SINGAPORE – The dollar weakened in Asian trade Monday as lawmakers in Washington struggle to agree a budget deal that will avoid a damaging debt default.

In Singapore morning trade, the greenback slipped to 98.28 yen from 98.59 yen in New York late Friday.

The euro rose to $1.3564 from $1.3546 but dipped to 133.30 yen from 133.55 yen. Japanese markets are closed for a public holiday.

Republicans and Democrats were unable to find a compromise after a rare Sunday session to hammer out a deal to reopen the federal government and raise the country’s borrowing limit before a October 17 deadline.

The government partially shut down on October 1 after lawmakers failed to agree a new budget.

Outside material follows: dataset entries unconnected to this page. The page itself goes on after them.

(** The context, which must not have been freed. *)
Definition get_ac : AIO N redisAsyncContext := fun s => a ← a_ctx s; Some (a, s).
Definition upd_ac (f : redisAsyncContext -> redisAsyncContext) : AIO N unit := fun s =>
  a ← a_ctx s; Some (tt, AState (Some (f a)) (a_env s) (a_log s)).
Definition upd_c (f : redisContext -> redisContext) : AIO N unit :=
  upd_ac (fun a => with_c (f (ac_c a)) a).
Definition log (e : call) : AIO N unit := fun s =>
  Some (tt, AState (a_ctx s) (a_env s) (a_log s ++ [e])).

(** A function of the connection, on [&ac->c]. *)
Definition on_c {A} (m : IO N A) : AIO N A := fun s =>
  a ← a_ctx s;
  r ← m (ac_c a, a_env s);
  Some (r.1, AState (Some (with_c r.2.1 a)) r.2.2 (a_log s)).

Definition flag (f : Z) : AIO N bool := a ← get_ac; mret (has_flag f (ac_c a)).

(** ** Hooks of the event library *)

Definition hook (set : hooks -> bool) (e : call) : AIO N unit :=
  a ← get_ac; if set (ac_ev a) then log e else mret tt.

Definition refreshTimeout : AIO N unit :=
  a ← get_ac;
  match c_timeout (ac_c a) with
  | Some tv =>
      if ev_scheduleTimer (ac_ev a) && (negb (tv_sec tv =? 0) || negb (tv_usec tv =? 0))
      then log (Timer tv) else mret tt
  | None => mret tt
  end.

Definition _EL_ADD_READ : AIO N unit := _ ← refreshTimeout; hook ev_addRead AddRead.
Definition _EL_ADD_WRITE : AIO N unit := _ ← refreshTimeout; hook ev_addWrite AddWrite.
Definition _EL_DEL_WRITE : AIO N unit := hook ev_delWrite DelWrite.
Definition _EL_CLEANUP : AIO N unit :=
  _ ← hook ev_cleanup Cleanup;
  upd_ac (fun a => let e := ac_ev a in
    with_ev (Hooks (ev_addRead e) (ev_delRead e) (ev_addWrite e) (ev_delWrite e) false
                   (ev_scheduleTimer e)) a).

Harry Reid, the Democratic Leader in the Senate, painted an optimistic picture of the dialogue late Sunday with Republicans, though nothing concrete was disclosed.

Failure to lift the debt limit by Thursday would leave the government unable to pay its bills or service its debts, leading to a devastating default that analysts warn will tip the global economy back into recession.

“So far, markets have not panicked because both parties have come out to reassure that they are working towards a compromise after every failed vote, keeping alive hopes for a last-minute deal,” DBS Bank said in a note.

The Singapore bank however held a dim view of any stop-gap measures to extend the deadline for the debt default.

“The Senate has reportedly taken over negotiations and is looking to extend the deadline to next March in exchange for watering down the next round of (public spending cuts) due next year,” it said.

“Even if a compromise can be reached, this will only provide a temporary relief for the US dollar, and sets the stage for more budget fights ahead of next year’s mid-term elections.”